Hydatidiform Mole: Causes, Symptoms

A hydatidiform mole, also known as a molar pregnancy, is a rare condition that occurs during early pregnancy. It happens when abnormal tissue grows in the uterus instead of a normal placenta. This abnormal tissue is not a viable pregnancy and does not develop into a fetus.

The exact cause of a hydatidiform mole is not always clear, but it is thought to be related to abnormalities in the fertilization process. In most cases, the mole is caused by an error in the fertilization of the egg by the sperm.

This leads to the growth of abnormal tissue instead of a healthy placenta.If you have been diagnosed with a hydatidiform mole, it is essential to follow your healthcare provider's guidance for monitoring

What Are the Symptoms of Hydatidiform Mole

Hydatidiform mole, also known as molar pregnancy, may present with symptoms like vaginal bleeding, which can be light or heavy, passing grape-like cysts in the vaginal discharge, severe nausea and vomiting that can't be explained by morning sickness, abdominal swelling or bloating, and signs of preeclampsia such as high blood pressure and protein in the urine.

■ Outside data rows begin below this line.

(* ===== verification/Lifecycle.v ===== *)
(** * The life of a Secret, over reconciliations

    What one reconciliation of the wired controller leaves for the next: the
    Secret it writes is left alone until it is due, and it is written if Key
    Manager Plus and the cluster do their part. *)

From S2P Require Import Prelude GoStrings GoFloat GoAny GoHttp Errors GoNet Base64 X509 Chain Verify World Client Signer PrivateKey Provision Api KmpSigner Kubernetes Issuer Reconciler Main.
Local Open Scope go_scope.
Local Open Scope Z_scope.

Section lifecycle.
Context `{Unicode, Conversions, Env, PublicKeys, !X509, !PrivateKeys, !Pem, !Kubernetes}.
Implicit Types (ctx : context) (certificate : KMPCertificate) (secret : Secret).

(** ** What a Secret with a pair is taken for *)

(** What cert-manager documents of [ParseSingleCertificateChainPEM], as far as
    the program depends on it: from certificates in any order it makes a chain
    that starts with one of them. *)
Definition pki_starts_within : Prop := ∀ certs chain ca,
  certs ≠ [] → Forall parsed_certificate certs →
  ParseSingleCertificateChainPEM (encodeCertificates certs) = Ok (chain, ca) →
  chain ≠ "" ∧ ∃ first rest, DecodeX509CertificateChainBytes chain = Ok (first :: rest) ∧ first ∈ certs.

(** The certificate is an end entity: it is nobody's issuer. *)
Definition issues_nothing (c : certificate) : Prop := ∀ child, ¬ issued_by child c.

(** So only the leaf of a bundle can be. *)
Lemma signed_path_issuer c path x : signed_path c path → x ∈ path → ∃ child, issued_by child x.
Proof.
  induction 1 as [c|c i path Hi Hp IH]; [by intros ?%not_elem_of_nil|]. intros [->|Hx]%elem_of_cons; [by exists c|by apply IH].
Qed.

Lemma end_entity_is_leaf certs k b path c :
  bundle_ok certs k b path → c ∈ Leaf b :: path → issues_nothing c → c = Leaf b.
Proof.
  intros [_ _ _ Hsigned _] [->|Hc]%elem_of_cons Hno; [done|].
  destruct (signed_path_issuer _ _ _ Hsigned Hc) as [child ?]. by destruct (Hno child).
Qed.

(** The certificate has the organization and the unit asked for. *)
Definition carries_subject (spec : KMPCertificateSpec) (leaf : certificate) : Prop :=
  subject_mismatch (Organization (Subject leaf)) (sub_Organization (cert_Subject spec)) "organization" = None ∧
  subject_mismatch (OrganizationalUnit (Subject leaf))
    (sub_OrganizationalUnit (cert_Subject spec)) "organizational unit" = None.

(** The chain in a Secret starts with an end entity that has them. *)
Definition plain_leaf (spec : KMPCertificateSpec) (secret : Secret) : Prop := ∀ leaf rest,
  DecodeX509CertificateChainBytes (data_get TLSCertKey (sec_Data secret)) = Ok (leaf :: rest) →
  issues_nothing leaf ∧ carries_subject spec leaf.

If you experience any of these symptoms, it's important to seek medical attention promptly for proper evaluation and management.

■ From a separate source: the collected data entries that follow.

Lemma zero_bytes_length (t n : nat) b : @Ok string _ (zero_bytes n) = Ok b → String.length b = n.
Proof. intros [= <-]. induction n as [|n IH]; [done|]. simpl. by rewrite IH. Qed.

(** A cluster that has [resource] under every name, and these Secrets. *)
Definition cluster (resource : KMPCertificate) (secrets : NamespacedName → result api_error Secret) : Kubernetes := {|
  get_Secret _ name _ out := (secrets name, 0%N, out);
  get_KMPIssuer _ name _ out := (Ok (MkKMPIssuer name issuer_spec), 0%N, out);
  get_KMPClusterIssuer _ name _ out := (Ok (MkKMPClusterIssuer name issuer_spec), 0%N, out);
  get_KMPCertificate _ name _ out := (Ok resource, 0%N, out);
  update_Status _ _ _ out := (None, 0%N, out);
  create_or_update _ name mutate _ out := (store_in (secrets name) mutate, 0%N, out);
  SetControllerReference := set_owner;
  ParseSingleCertificateChainPEM := split_chain;
  DecodeX509CertificateChainBytes chain := Ok (parsePEMCertificates chain).1;
  format_RFC3339 t := format_int t;
  rand_Read_at _ n := Ok (zero_bytes n);
  create_or_update_spec _ name mutate _ _ := store_in_spec (secrets name) mutate;
  SetControllerReference_spec := set_owner_spec;
  rand_Read_length t n b := zero_bytes_length t n b |}.

#[local] Instance small_cluster : Kubernetes := cluster web stored_secret.

(** ** A run *)

(** JSON with its double quotes written as [']. *)
Fixpoint json (s : string) : string :=
  match s with
  | EmptyString => ""
  | String c s => String (if byte_of c =? 39 then to_byte 34 else c) (json s)
  end.

(** A text as the contents of a JSON string: line breaks escaped. *)
Fixpoint escaped (s : string) : string :=
  match s with
  | EmptyString => ""
  | String c s => (if byte_of c =? 10 then "\n" else String c "") +:+ escaped s
  end.

Definition answer (body : string) : hop := Hop (Reply 200 (json body) None) "".

Definition leaf_der : string := "cert;web;root;web-key;web.example;web.example".
Definition root_der : string := "cert;root;root;root-key;Example Root;".
Definition leaf_pem : string := pem_Encode pemCertificateType leaf_der.
Definition root_pem : string := pem_Encode pemCertificateType root_der.
Definition web_key_pem : string := pem_Encode pemPrivateKeyType "key;web-key".
Definition web_csr_pem : string := encode_pem "CERTIFICATE REQUEST" "csr;web-key;web.example;web.example".

(** Key Manager Plus signs, is not ready with the certificate, then returns it
    with its issuer listed first. *)
Definition signing_replies : list hop :=
  [answer "{'status': 'success', 'CSR_ID': '12'}";
   answer "{'status': 'Success', 'serialNumber': '1f', 'commonName': 'web.example'}";
   answer "{'status': 'success', 'result': []}";
   answer ("{'chain': ['" +:+ escaped root_pem +:+ "', '" +:+ escaped leaf_pem +:+ "']}")].

Definition provisioning_replies : list hop :=
  signing_replies ++ [Hop (Reply 200 web_key_pem None) ""].

Definition background : context := Context None DeadlineExceeded.
Definition start (replies : list hop) : world := World 1000 replies 0 [].

Definition kmp_client : Client :=
  MkClient (Url "https" "" None "kmp.example" "" "" false false "" "" "") "token"
    (HttpClient (TLSTransport false None) defaultTimeout) "kmp-issuer".

Definition root_options : SigningOptions := signingOptions issuer_spec.

Definition root_signer : Signer := MkSigner kmp_client root_options 0 0.

(** How many requests a run sends. *)
Definition requests_sent (log : list event) : nat :=
  length (flat_map (λ e, match e with Sent req _ => [req] | _ => [] end) log).

(** The workflows come to their end: a chain for the CSR after four requests
    and two polls, and a Secret with the exported key and the chain. *)
Example sign_sample :
  let '(r, w) := Sign root_signer background (MkRequest web_csr_pem (36 * Hour) false) (start signing_replies) in
  ChainPEM <$> (match r with Ok b => Some b | Err _ => None end) = Some (leaf_pem +:+ root_pem) ∧
  requests_sent (w_log w) = 4%nat ∧ w_now w = 1000 + 6 * Second.
Proof. vm_compute. auto. Qed.

Example reconcile_sample :
  let '(result, w) := Reconcile (main_reconciler "kmp") background (MkName "apps" "web")
                        (start provisioning_replies) in
  reconcile_err result = None ∧ requests_sent (w_log w) = 5%nat ∧
  find_first (λ e, match e with SecretWritten name None secret None => Some (name, sec_Data secret) | _ => None end)
    (w_log w) =
  Some (MkName "apps" "web-tls",
        [("ca.crt", root_pem); ("keystore-password", b64_raw_url_encode (zero_bytes 24));
         ("tls.crt", leaf_pem); ("tls.key", web_key_pem)]).
Proof. vm_compute. auto. Qed.

(** The token goes where an answer redirects to: an issuer's server that answers
    307 has it sent to another host. *)
Example token_follows_redirect :
  match w_log (Ping kmp_client background (start [Hop (Reply 307 "" None) "https://elsewhere.example/"])).2 with
  | [Sent req result] =>
    (λ r, (Host (URL r), map_get "Authtoken" (Header r))) <$> wire req result =
      [("kmp.example", Some "token"); ("elsewhere.example", Some "token")]
  | _ => False
  end.
Proof. vm_compute. reflexivity. Qed.

(** ** Witnesses *)

Definition one_id : response := Response (Map [("CSR_ID", Str "7"); ("message", Str "stored")]) "".

Lemma findString_order_independent_witness :
  unambiguous (wanted_set csrIDKeys) (doc one_id) ∧
  findString (order_of ["CSR_ID"; "message"]) (Some one_id) csrIDKeys =
  findString (order_of ["message"; "CSR_ID"]) (Some one_id) csrIDKeys.
Proof.
  assert (unambiguous (wanted_set csrIDKeys) (doc one_id)) as Hu.
  { intros m e e' s s' Hsub He He' Hs Hs'. simpl in Hsub.
    inversion Hsub as [v|l x v Hx Hx'|m' k x v Hx Hx']; subst.
    - assert (∀ e s, e ∈ [("CSR_ID", Str "7"); ("message", Str "stored")] →
                direct_scalar (wanted_set csrIDKeys) e = Some s → s = "7") as H7.
      { intros e0 s0 H0 Hs0. rewrite !elem_of_cons, elem_of_nil in H0. destruct H0 as [->|[->|[]]].
        - vm_compute in Hs0. by injection Hs0.
        - vm_compute in Hs0. done. }
      by rewrite (H7 _ _ He Hs), (H7 _ _ He' Hs').
    - rewrite !elem_of_cons, elem_of_nil in Hx. destruct Hx as [[= -> ->]|[[= -> ->]|[]]]; inversion Hx'. }
  split; [exact Hu|].
  exact (findString_order_independent (order_of ["CSR_ID"; "message"]) (order_of ["message"; "CSR_ID"])
           one_id csrIDKeys Hu).
Defined.

Lemma scalarString_integer_witness :
  Z.abs 4503599627370497 ≤ 2 ^ 53 ∧
  scalarString (Float64 (float_of_int 4503599627370497)) = Some (format_int 4503599627370497).
Proof. split; [lia|]. apply (scalarString_integer 4503599627370497). lia. Defined.

Definition web_create : CreateCSRRequest := create_request (provisionRequest web "secret").

Lemma CreateCSRRequest_details_fields_witness :
  rev (create_optional web_create) ≡ₚ create_optional web_create ∧
  create_details_in (rev (create_optional web_create)) web_create = CreateCSRRequest_details web_create ∧
  ∀ key, map_get key (CreateCSRRequest_details web_create) = create_field web_create key.
Proof.
  assert (rev (create_optional web_create) ≡ₚ create_optional web_create) as Hp
    by (symmetry; apply Permutation_rev).
  split; [exact Hp|]. exact (CreateCSRRequest_details_fields (rev (create_optional web_create)) web_create Hp).
Defined.

Definition kmp_config (base : string) : Config :=
  MkConfig base "token" "" false 0 "kmp-issuer" None.

(** A base URL that needs most of the rules of [url.Parse]. *)
Definition elaborate_url : string := " HTTPS://us%65r:p%40ss@[2001:DB8::1]:/kmp%2F1/?x=1#top ".

Definition elaborate_client : Client :=
  MkClient (Url "https" "" (Some (Userinfo "user" (Some "p@ss"))) "[2001:DB8::1]:" "/kmp/1/" "/kmp%2F1/" false false
              "x=1" "top" "")
    "token" (HttpClient (TLSTransport false None) defaultTimeout) "kmp-issuer".


(** What is sent for it. *)
Example elaborate_request :
  url_String (URL (build_request elaborate_client "POST" "signCSR" [("INPUT_DATA", ["{}"])] None "")) =
  "https://user:p%40ss@[2001:DB8::1]/kmp/1/api/pki/restapi/signCSR?INPUT_DATA=%7B%7D#top".
Proof. vm_compute. reflexivity. Qed.

(** A zone with bytes beyond ASCII: the URL is accepted, but no request to it can
    be built, and the failure is permanent. *)
Definition zoned_url : string := "https://[fe80::1%25" +:+ chr 195 +:+ chr 188 +:+ "]".

Example zoned_host_unbuildable :
  match NewClient (kmp_config zoned_url) with
  | Ok c => request_error (target c "signCSR" []) = Some "invalid URL"
  | Err _ => False
  end.
Proof. vm_compute. reflexivity. Qed.

(** The certificates of the last reply above, and the bundle for the web key. *)
Definition sample_values : list string := [root_pem; leaf_pem; "pending"].
Definition sample_leaf : certificate :=
  Certificate _ leaf_der "web" "root" (Some "web-key") (Name "web.example" [] []) ["web.example"] [] [] [] 0 (90 * Day).
Definition sample_root : certificate :=
  Certificate _ root_der "root" "root" (Some "root-key") (Name "Example Root" [] []) [""] [] [] [] 0 (90 * Day).
Definition sample_bundle : Bundle := MkBundle (leaf_pem +:+ root_pem) sample_leaf.

(** A server that answers everything [Sign] asks, the certificate at the second
    poll. *)
Definition cooperative_replies : list hop :=
  [answer "{'CSR_ID': '12'}"; answer "{'commonName': 'web.example'}"; answer "{'data': []}";
   answer ("{'chain': ['" +:+ escaped root_pem +:+ "', '" +:+ escaped leaf_pem +:+ "']}")].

Vaginal bleeding in early pregnancy can be a symptom of a hydatidiform mole, requiring medical evaluation.
Severe nausea and vomiting beyond the typical morning sickness may indicate a hydatidiform mole and should be investigated.
Rapid uterine growth or the feeling of the uterus being larger than expected for the gestational age could be a sign of a hydatidiform mole.
High blood pressure and protein in the urine may develop in some cases of hydatidiform mole, necessitating monitoring and management.
Thyrotoxicosis symptoms such as weight loss, palpitations, and heat intolerance can occur in rare instances of a hydatidiform mole.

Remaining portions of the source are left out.